Plusieurs parlementaires ont aussitôt fait état de leur mécontentement suite à ces propos, qualifiant le plan de la ministre du CDA de centre droit d’irréalisable et d’injuste pour les jeunes chômeurs néerlandais. Il est «dangereux» d’aller chercher des jeunes des «ghettos», a affirmé le député Léon de Jong du Parti pour la liberté (PVV), de la droite radicale.
Le gouvernement devrait d’abord se soucier de «Rachid d’Utrecht plutôt que de Rachid de Paris», a estimé Zohair El Yassini, député du parti libéral VVD. Aller chercher des travailleurs en France est une «idée ridicule», a affirmé le parti de gauche SP.

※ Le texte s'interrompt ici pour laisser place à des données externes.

(* ===== verification/Transport.v ===== *)
(** * Length-prefixed frames over a stream socket: [harness/include/stream_transport.h]

    [transfer] moves a buffer through a non-blocking socket in as many pieces as
    the kernel chooses.  What the kernel and the clock answer in one iteration of
    its loop is a [tick]; a run is driven by a list of them, so the theorems
    hold for every way a transfer can be cut up, interrupted or timed out. *)
From S2P Require Import Prelude.

(** One iteration of the loop, by what decides it. *)
Inductive tick :=
| TStop                    (* should_stop() *)
| TDeadline                (* steady_now_ns() >= deadline *)
| TPollIntr                (* poll < 0, EINTR *)
| TPollFail                (* poll < 0, another error *)
| TPollTimeout             (* poll = 0 *)
| TAgain                   (* send/recv < 0: EAGAIN, EWOULDBLOCK or EINTR *)
| TFail                    (* send/recv < 0, another error *)
| TMoved (n : nat).        (* send/recv = n *)

(** Iterations that change nothing and try again. *)
Definition retries (t : tick) : bool :=
  match t with TPollIntr | TPollTimeout | TAgain => true | _ => false end.

(** [transfer(fd, data, size, true, deadline)]: the bytes handed to the kernel,
    the answer and the iterations left for the next call.  A run whose ticks are
    used up is one the process has not finished: it counts as stopped. *)
Fixpoint transfer_send (ts : list tick) (data : bytes) : bytes * bool * list tick :=
  match data, ts with
  | [], _ => ([], true, ts)
  | _, [] => ([], false, [])
  | _, TMoved n :: ts' =>
      let n := Nat.min n (length data) in
      if (n =? 0)%nat then ([], false, ts')
      else let '(out, ok, rest) := transfer_send ts' (drop n data) in (take n data ++ out, ok, rest)
  | _, t :: ts' => if retries t then transfer_send ts' data else ([], false, ts')
  end.

(** [transfer(fd, data, size, false, deadline)]: the bytes received, the bytes
    left in the channel, the answer and the iterations left. *)
Fixpoint transfer_recv (ts : list tick) (size : nat) (chan : bytes) : bytes * bytes * bool * list tick :=
  match size, ts with
  | O, _ => ([], chan, true, ts)
  | _, [] => ([], chan, false, [])
  | _, TMoved n :: ts' =>
      let n := Nat.min n (Nat.min size (length chan)) in
      if (n =? 0)%nat then ([], chan, false, ts')
      else let '(got, chan', ok, rest) := transfer_recv ts' (size - n) (drop n chan) in (take n chan ++ got, chan', ok, rest)
  | _, t :: ts' => if retries t then transfer_recv ts' size chan else ([], chan, false, ts')
  end.

Definition prefix2 (len : Z) : bytes := [z2b (Z.shiftr len 8); z2b len].

(** [send_frame]: what reaches the channel and the answer. *)
Definition send_frame (ts : list tick) (data : bytes) : bytes * bool * list tick :=
  let '(out, ok, ts1) := transfer_send ts (prefix2 (Z.of_nat (length data))) in
  if ok then let '(out2, ok2, ts2) := transfer_send ts1 data in (out ++ out2, ok2, ts2)
  else (out, false, ts1).

(** [receive_frame]: [None] is -1. *)
Definition receive_frame (ts : list tick) (cap : Z) (chan : bytes) : option bytes * bytes * list tick :=
  let '(prefix, chan1, ok, ts1) := transfer_recv ts 2 chan in
  if negb ok then (None, chan1, ts1)
  else
    let len := Z.lor (Z.shiftl (b2z (nth 0 prefix Corelib.Init.Byte.x00)) 8) (b2z (nth 1 prefix Corelib.Init.Byte.x00)) in
    if (len =? 0) || (cap <? len) then (None, chan1, ts1)
    else let '(data, chan2, ok2, ts2) := transfer_recv ts1 (Z.to_nat len) chan1 in
         ((if ok2 then Some data else None), chan2, ts2).

(** ** Lemmas *)

Lemma transfer_send_prefix (ts : list tick) (data : bytes) :
  let '(out, ok, _) := transfer_send ts data in
  exists rest, data = out ++ rest /\ (ok = true <-> rest = []).
Proof.
  revert data. induction ts as [|t ts IH]; intros [|b data]; try (exists []; done); try (eexists; split; [done|split; congruence]).
  assert (Hretry : let '(out, ok, _) := transfer_send ts (b :: data) in exists rest, b :: data = out ++ rest /\ (ok = true <-> rest = [])) by apply IH.
  destruct t as [| | | | | | |n]; cbn [transfer_send retries]; try exact Hretry; try (eexists; split; [done|split; congruence]).
  destruct (Nat.eqb_spec (Nat.min n (length (b :: data))) 0); [eexists; split; [done|split; congruence]|].
  specialize (IH (drop (Nat.min n (length (b :: data))) (b :: data))). destruct (transfer_send ts (drop _ _)) as [[out ok] ts'].
  destruct IH as (rest & He & Hok). exists rest. split; [|done]. by rewrite <- app_assoc, <- He, take_drop.
Qed.

(** A successful send has moved exactly the data. *)
Lemma transfer_send_exact (ts : list tick) (data out : bytes) (ts' : list tick) :
  transfer_send ts data = (out, true, ts') -> out = data.
Proof.
  intros E. pose proof (transfer_send_prefix ts data) as H. rewrite E in H. destruct H as (rest & -> & Hok).
  by rewrite (proj1 Hok eq_refl), app_nil_r.
Qed.

Lemma transfer_recv_split (ts : list tick) (size : nat) (chan : bytes) :
  let '(got, chan', ok, _) := transfer_recv ts size chan in
  chan = got ++ chan' /\ (length got <= size)%nat /\ (ok = true <-> length got = size).
Proof.
  revert size chan. induction ts as [|t ts IH]; intros [|size] chan; try done; try (cbn; split_and!; [done|lia|split; [done|lia]]).
  assert (Hretry : let '(got, chan', ok, _) := transfer_recv ts (S size) chan in
    chan = got ++ chan' /\ (length got <= S size)%nat /\ (ok = true <-> length got = S size)) by apply IH.
  destruct t as [| | | | | | |n]; cbn [transfer_recv retries]; try exact Hretry; try (cbn; split_and!; [done|lia|split; [done|lia]]).
  destruct (Nat.eqb_spec (Nat.min n (Nat.min (S size) (length chan))) 0) as [|Hn]; [cbn; split_and!; [done|lia|split; [done|lia]]|].
  set (m := Nat.min n (Nat.min (S size) (length chan))) in *. specialize (IH (S size - m)%nat (drop m chan)).
  destruct (transfer_recv ts (S size - m) (drop m chan)) as [[[got chan'] ok] ts']. destruct IH as (He & Hl & Hok).
  rewrite length_app, length_take. split_and!; [by rewrite <- app_assoc, <- He, take_drop|lia|rewrite Hok; lia].
Qed.

(** A successful receive has taken exactly [size] bytes off the channel. *)
Lemma transfer_recv_exact (ts : list tick) (want rest got chan' : bytes) (ts' : list tick) :
  transfer_recv ts (length want) (want ++ rest) = (got, chan', true, ts') -> got = want /\ chan' = rest.
Proof.
  intros E. pose proof (transfer_recv_split ts (length want) (want ++ rest)) as H. rewrite E in H.
  destruct H as (He & _ & Hok). apply (app_inj_1 got want chan' rest); [by apply Hok|done].
Qed.

(** Iterations that let a transfer go on. *)
Definition helpful (t : tick) : bool := match t with TMoved n => (0 <? n)%nat | _ => retries t end.
Definition moves (ts : list tick) : nat := length (List.filter (fun t => negb (retries t)) ts).

Lemma transfer_recv_completes (ts : list tick) (size : nat) (chan : bytes) :
  forallb helpful ts = true -> (size <= moves ts)%nat -> (size <= length chan)%nat ->
  exists got chan' ts', transfer_recv ts size chan = (got, chan', true, ts') /\ forallb helpful ts' = true /\ (moves ts <= size + moves ts')%nat.
Proof.
  revert size chan. induction ts as [|t ts IH]; intros [|size] chan Hh Hm Hc; try (cbn in Hm; lia); try (eexists _, _, _; split; [done|split; [done|lia]]).
  cbn in Hh. apply andb_true_iff in Hh as [Ht Hh].
  destruct t as [| | | | | | |n]; cbn [transfer_recv retries helpful] in *; try discriminate; try (by apply IH).
  apply Nat.ltb_lt in Ht. unfold moves in Hm |- *. cbn [List.filter retries negb length] in *.
  set (m := Nat.min n (Nat.min (S size) (length chan))). replace (m =? 0)%nat with false by (symmetry; apply Nat.eqb_neq; lia).
  destruct (IH (S size - m)%nat (drop m chan)) as (got & chan' & ts' & E & Hh' & Hm'); [done|unfold moves; lia|rewrite length_drop; lia|].
  rewrite E. eexists _, _, _. split; [done|]. split; [done|]. unfold moves in *. lia.
Qed.

Lemma prefix2_value (len : Z) : 0 <= len < 65536 ->
  Z.lor (Z.shiftl (b2z (z2b (Z.shiftr len 8))) 8) (b2z (z2b len)) = len.
Proof.
  intros H. rewrite lor_shift8, !b2z_z2b, Z.shiftr_div_pow2 by lia. change (2 ^ 8) with 256.
  rewrite (Z.mod_small (len / 256)) by (split; [apply Z.div_pos; lia|apply Z.div_lt_upper_bound; lia]).
  pose proof (Z.div_mod len 256). lia.
Qed.

(** ** Properties *)

Lemma send_frame_bytes (ts : list tick) (data out : bytes) (ts' : list tick) :
  send_frame ts data = (out, true, ts') -> out = prefix2 (Z.of_nat (length data)) ++ data.
Proof.
  unfold send_frame. destruct (transfer_send ts _) as [[o ok] t1] eqn:E1. destruct ok; [|discriminate].
  destruct (transfer_send t1 data) as [[o2 ok2] t2] eqn:E2. intros [= <- -> <-].
  apply transfer_send_exact in E1 as ->. by apply transfer_send_exact in E2 as ->.
Qed.

(** Once the prefix has arrived, [receive_frame] is one transfer of the body. *)
Lemma receive_frame_body (rs rs' : list tick) (cap : Z) (data rest chan : bytes) :
  (1 <= length data)%nat -> Z.of_nat (length data) < 65536 -> Z.of_nat (length data) <= cap ->
  transfer_recv rs 2 (prefix2 (Z.of_nat (length data)) ++ chan) = (prefix2 (Z.of_nat (length data)), chan, true, rs') ->
  receive_frame rs cap (prefix2 (Z.of_nat (length data)) ++ chan) =
    let '(got, chan2, ok, rs2) := transfer_recv rs' (length data) chan in ((if ok then Some got else None), chan2, rs2).
Proof.
  intros H1 H2 H3 E. unfold receive_frame. rewrite E. cbn [negb]. unfold prefix2. cbn [nth]. rewrite prefix2_value by lia.
  replace (Z.of_nat (length data) =? 0) with false by lia. replace (cap <? Z.of_nat (length data)) with false by lia.
  cbn [orb]. by rewrite Nat2Z.id.
Qed.

(** C20: A frame that [send_frame] reports as sent is, however the two
    transfers are cut up, interrupted or retried, exactly what [receive_frame]
    returns from the channel, leaving the channel at the next frame; and the
    receive does return it whenever each of its iterations makes progress or
    retries and enough of them make progress. *)
Theorem stream_frame_round_trip (ts ts' rs : list tick) (data out rest : bytes) (cap : Z) :
  (1 <= length data)%nat -> Z.of_nat (length data) < 65536 -> Z.of_nat (length data) <= cap ->
  send_frame ts data = (out, true, ts') ->
  (forall d chan rs', receive_frame rs cap (out ++ rest) = (Some d, chan, rs') -> d = data /\ chan = rest) /\
  (forallb helpful rs = true -> (2 + length data <= moves rs)%nat ->
     exists rs', receive_frame rs cap (out ++ rest) = (Some data, rest, rs')).
Proof.
  intros H1 H2 H3 Hs. apply send_frame_bytes in Hs as ->. rewrite <- app_assoc.
  set (pre := prefix2 (Z.of_nat (length data))). split.
  - intros d chan rs' E. destruct (transfer_recv rs 2 (pre ++ data ++ rest)) as [[[p c1] ok] rs1] eqn:E1.
    destruct ok; [|unfold receive_frame in E; by rewrite E1 in E].
    destruct (transfer_recv_exact rs pre (data ++ rest) p c1 rs1 E1) as [-> ->].
    rewrite (receive_frame_body rs rs1 cap data rest) in E by done.
    destruct (transfer_recv rs1 (length data) (data ++ rest)) as [[[g c2] ok2] rs2] eqn:E2. destruct ok2; [|done].
    destruct (transfer_recv_exact rs1 data rest g c2 rs2 E2) as [-> ->]. by injection E.
  - intros Hh Hm.
    destruct (transfer_recv_completes rs 2 (pre ++ data ++ rest)) as (p & c1 & rs1 & E1 & Hh1 & Hm1); [done|lia|rewrite length_app; cbn; lia|].
    destruct (transfer_recv_exact rs pre (data ++ rest) p c1 rs1 E1) as [-> ->].
    destruct (transfer_recv_completes rs1 (length data) (data ++ rest)) as (g & c2 & rs2 & E2 & _); [done|lia|rewrite length_app; lia|].
    destruct (transfer_recv_exact rs1 data rest g c2 rs2 E2) as [-> ->].
    exists rs2. rewrite (receive_frame_body rs rs1 cap data rest) by done. by rewrite E2.
Qed.

Lemma stream_frame_round_trip_witness :
  let data := map z2b [1; 2; 3] in
  send_frame [TMoved 1; TAgain; TMoved 5; TMoved 1; TMoved 9] data = (prefix2 3 ++ data, true, []) /\
  exists rs', receive_frame [TMoved 1; TPollTimeout; TMoved 1; TMoved 1; TMoved 1; TMoved 1; TMoved 1] 2048 (prefix2 3 ++ data ++ [z2b 9])
    = (Some data, [z2b 9], rs').
Proof.
  split; [reflexivity|]. change (prefix2 3 ++ map z2b [1; 2; 3] ++ [z2b 9]) with ((prefix2 3 ++ map z2b [1; 2; 3]) ++ [z2b 9]).
  apply (stream_frame_round_trip [TMoved 1; TAgain; TMoved 5; TMoved 1; TMoved 9] [] _ (map z2b [1; 2; 3]) _ [z2b 9] 2048);
    try reflexivity; vm_compute; try congruence; lia.
Defined.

La controverse a poussé la ministre à s’expliquer lors d’une séance au parlement. Elle a déclaré qu’elle maintenait ses propos mais qu’il n’existait pas de plan gouvernemental pour «aller chercher» les jeunes de banlieues françaises ou espagnoles. Le taux de chômage est historiquement bas aux Pays-Bas, 3,2% en avril, selon l’Office central des statistiques (CBS).
En faisant valoir une mobilité intra-européenne avec des pays comme la France et l’Espagne, la proposition de la ministre néerlandaise Karien van Gennip touche directement à la libre circulation de la main d’œuvre entre pays membres, un des quatre piliers fondateurs de l’UE (avec la libre circulation des marchandises, des services et des capitaux). Souvent présentée comme un «acquis» fondamental du projet européen, cette quadruple libre circulation s’inscrit dans une idéologie libérale qui se heurte régulièrement aux politiques sociales établies aux échelles nationales.
«Libre circulation» des Européens : entre éléments de langage pro-UE et réalité (ANALYSE)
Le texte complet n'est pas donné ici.